*** EXTRACTED DATA Section Begins ***
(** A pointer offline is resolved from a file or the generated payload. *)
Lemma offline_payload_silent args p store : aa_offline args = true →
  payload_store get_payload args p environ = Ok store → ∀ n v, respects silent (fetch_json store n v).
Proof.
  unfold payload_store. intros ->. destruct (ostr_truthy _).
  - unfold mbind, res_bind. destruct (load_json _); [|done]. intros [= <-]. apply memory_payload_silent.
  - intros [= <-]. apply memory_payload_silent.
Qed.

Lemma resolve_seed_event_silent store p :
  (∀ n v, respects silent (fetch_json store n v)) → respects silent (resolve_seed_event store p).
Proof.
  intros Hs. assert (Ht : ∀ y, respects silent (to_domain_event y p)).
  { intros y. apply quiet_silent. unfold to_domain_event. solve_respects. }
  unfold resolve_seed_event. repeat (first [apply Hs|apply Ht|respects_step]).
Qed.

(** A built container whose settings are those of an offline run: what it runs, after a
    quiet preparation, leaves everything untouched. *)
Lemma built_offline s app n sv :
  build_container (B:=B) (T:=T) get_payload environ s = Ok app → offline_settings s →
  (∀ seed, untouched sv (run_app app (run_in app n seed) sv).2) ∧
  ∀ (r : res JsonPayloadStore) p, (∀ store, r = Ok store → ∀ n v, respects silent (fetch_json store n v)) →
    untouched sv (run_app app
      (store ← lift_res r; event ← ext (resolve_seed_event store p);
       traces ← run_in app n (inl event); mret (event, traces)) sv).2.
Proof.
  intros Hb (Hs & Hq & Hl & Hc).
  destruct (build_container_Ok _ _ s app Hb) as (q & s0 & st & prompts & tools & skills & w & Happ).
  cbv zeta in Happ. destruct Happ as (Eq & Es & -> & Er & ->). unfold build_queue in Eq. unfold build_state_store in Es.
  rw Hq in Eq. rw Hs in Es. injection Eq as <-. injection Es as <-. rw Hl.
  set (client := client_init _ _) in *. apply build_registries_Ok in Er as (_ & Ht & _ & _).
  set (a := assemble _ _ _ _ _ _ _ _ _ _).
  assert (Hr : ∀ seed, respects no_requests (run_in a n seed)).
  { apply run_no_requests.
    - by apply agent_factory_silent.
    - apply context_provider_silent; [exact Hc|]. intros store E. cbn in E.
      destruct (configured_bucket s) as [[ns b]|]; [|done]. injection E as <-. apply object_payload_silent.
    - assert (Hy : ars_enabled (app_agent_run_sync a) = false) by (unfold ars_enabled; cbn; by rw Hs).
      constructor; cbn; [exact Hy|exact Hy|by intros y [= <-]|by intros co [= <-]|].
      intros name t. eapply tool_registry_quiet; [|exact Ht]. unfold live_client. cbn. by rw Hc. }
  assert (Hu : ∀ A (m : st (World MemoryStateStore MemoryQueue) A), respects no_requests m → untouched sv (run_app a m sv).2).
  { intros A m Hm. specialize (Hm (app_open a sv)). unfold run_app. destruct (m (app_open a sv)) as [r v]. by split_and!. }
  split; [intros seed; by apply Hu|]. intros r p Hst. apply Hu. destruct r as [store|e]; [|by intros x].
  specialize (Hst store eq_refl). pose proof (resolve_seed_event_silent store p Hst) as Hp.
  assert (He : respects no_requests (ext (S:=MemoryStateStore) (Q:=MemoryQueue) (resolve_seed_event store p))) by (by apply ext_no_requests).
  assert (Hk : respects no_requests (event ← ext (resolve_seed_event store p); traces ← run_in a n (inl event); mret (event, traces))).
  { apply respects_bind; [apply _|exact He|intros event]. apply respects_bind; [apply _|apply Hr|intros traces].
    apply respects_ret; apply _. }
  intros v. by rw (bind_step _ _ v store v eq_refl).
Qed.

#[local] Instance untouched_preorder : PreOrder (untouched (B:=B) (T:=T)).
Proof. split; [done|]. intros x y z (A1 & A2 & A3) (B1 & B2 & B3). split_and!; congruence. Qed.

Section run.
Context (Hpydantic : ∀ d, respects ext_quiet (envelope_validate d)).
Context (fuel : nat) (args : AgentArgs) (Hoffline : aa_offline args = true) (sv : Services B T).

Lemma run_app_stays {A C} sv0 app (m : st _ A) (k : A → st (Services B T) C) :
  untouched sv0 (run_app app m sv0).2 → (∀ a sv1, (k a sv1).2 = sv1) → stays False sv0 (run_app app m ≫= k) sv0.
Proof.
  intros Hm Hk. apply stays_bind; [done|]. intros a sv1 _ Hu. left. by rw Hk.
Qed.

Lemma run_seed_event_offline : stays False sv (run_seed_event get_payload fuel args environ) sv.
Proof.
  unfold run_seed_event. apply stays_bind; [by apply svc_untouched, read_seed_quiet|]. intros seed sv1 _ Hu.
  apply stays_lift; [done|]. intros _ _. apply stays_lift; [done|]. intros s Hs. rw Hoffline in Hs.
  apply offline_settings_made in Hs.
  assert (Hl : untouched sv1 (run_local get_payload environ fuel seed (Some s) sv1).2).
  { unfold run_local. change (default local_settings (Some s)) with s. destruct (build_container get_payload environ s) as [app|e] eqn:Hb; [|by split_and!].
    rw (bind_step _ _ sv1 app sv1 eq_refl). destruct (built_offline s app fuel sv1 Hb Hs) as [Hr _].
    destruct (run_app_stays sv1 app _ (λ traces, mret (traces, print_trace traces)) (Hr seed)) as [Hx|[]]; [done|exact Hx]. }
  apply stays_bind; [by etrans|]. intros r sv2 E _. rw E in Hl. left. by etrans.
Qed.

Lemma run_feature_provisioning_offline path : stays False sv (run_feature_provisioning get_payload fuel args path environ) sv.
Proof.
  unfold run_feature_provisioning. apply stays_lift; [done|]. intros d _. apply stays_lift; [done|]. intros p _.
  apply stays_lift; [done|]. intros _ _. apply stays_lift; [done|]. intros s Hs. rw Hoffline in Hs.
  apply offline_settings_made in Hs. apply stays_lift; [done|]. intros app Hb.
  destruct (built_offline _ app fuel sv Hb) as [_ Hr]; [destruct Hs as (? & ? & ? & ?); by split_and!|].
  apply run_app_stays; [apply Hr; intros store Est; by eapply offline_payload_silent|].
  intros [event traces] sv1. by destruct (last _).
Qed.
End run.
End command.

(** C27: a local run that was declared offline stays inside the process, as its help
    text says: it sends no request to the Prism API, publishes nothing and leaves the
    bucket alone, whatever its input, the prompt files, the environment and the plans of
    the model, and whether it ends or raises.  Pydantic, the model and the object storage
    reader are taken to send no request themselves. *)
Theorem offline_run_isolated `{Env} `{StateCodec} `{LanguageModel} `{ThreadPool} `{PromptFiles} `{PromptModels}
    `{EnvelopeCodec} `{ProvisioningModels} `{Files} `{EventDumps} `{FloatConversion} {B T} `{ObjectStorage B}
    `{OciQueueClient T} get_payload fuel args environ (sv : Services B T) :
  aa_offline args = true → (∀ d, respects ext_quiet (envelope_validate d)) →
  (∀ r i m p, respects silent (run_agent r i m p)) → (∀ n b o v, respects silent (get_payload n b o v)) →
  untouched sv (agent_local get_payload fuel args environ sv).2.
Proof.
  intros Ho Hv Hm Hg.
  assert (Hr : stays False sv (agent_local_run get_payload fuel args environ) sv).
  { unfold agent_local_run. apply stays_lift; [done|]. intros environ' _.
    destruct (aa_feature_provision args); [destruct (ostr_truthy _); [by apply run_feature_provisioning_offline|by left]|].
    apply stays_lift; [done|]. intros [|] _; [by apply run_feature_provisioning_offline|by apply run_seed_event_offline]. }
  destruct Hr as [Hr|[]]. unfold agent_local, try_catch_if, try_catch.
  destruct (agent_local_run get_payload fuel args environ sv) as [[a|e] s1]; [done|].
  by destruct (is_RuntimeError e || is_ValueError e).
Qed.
*** EXTRACTED DATA Section Ends ***
ACTION ITEM | Scan the data above for the word "mret". Copy every line in which it is found.

EXERCISE RESULT |
       traces ← run_in app n (inl event); mret (event, traces)) sv).2.
  assert (Hk : respects no_requests (event ← ext (resolve_seed_event store p); traces ← run_in a n (inl event); mret (event, traces))).
    destruct (run_app_stays sv1 app _ (λ traces, mret (traces, print_trace traces)) (Hr seed)) as [Hx|[]]; [done|exact Hx]. }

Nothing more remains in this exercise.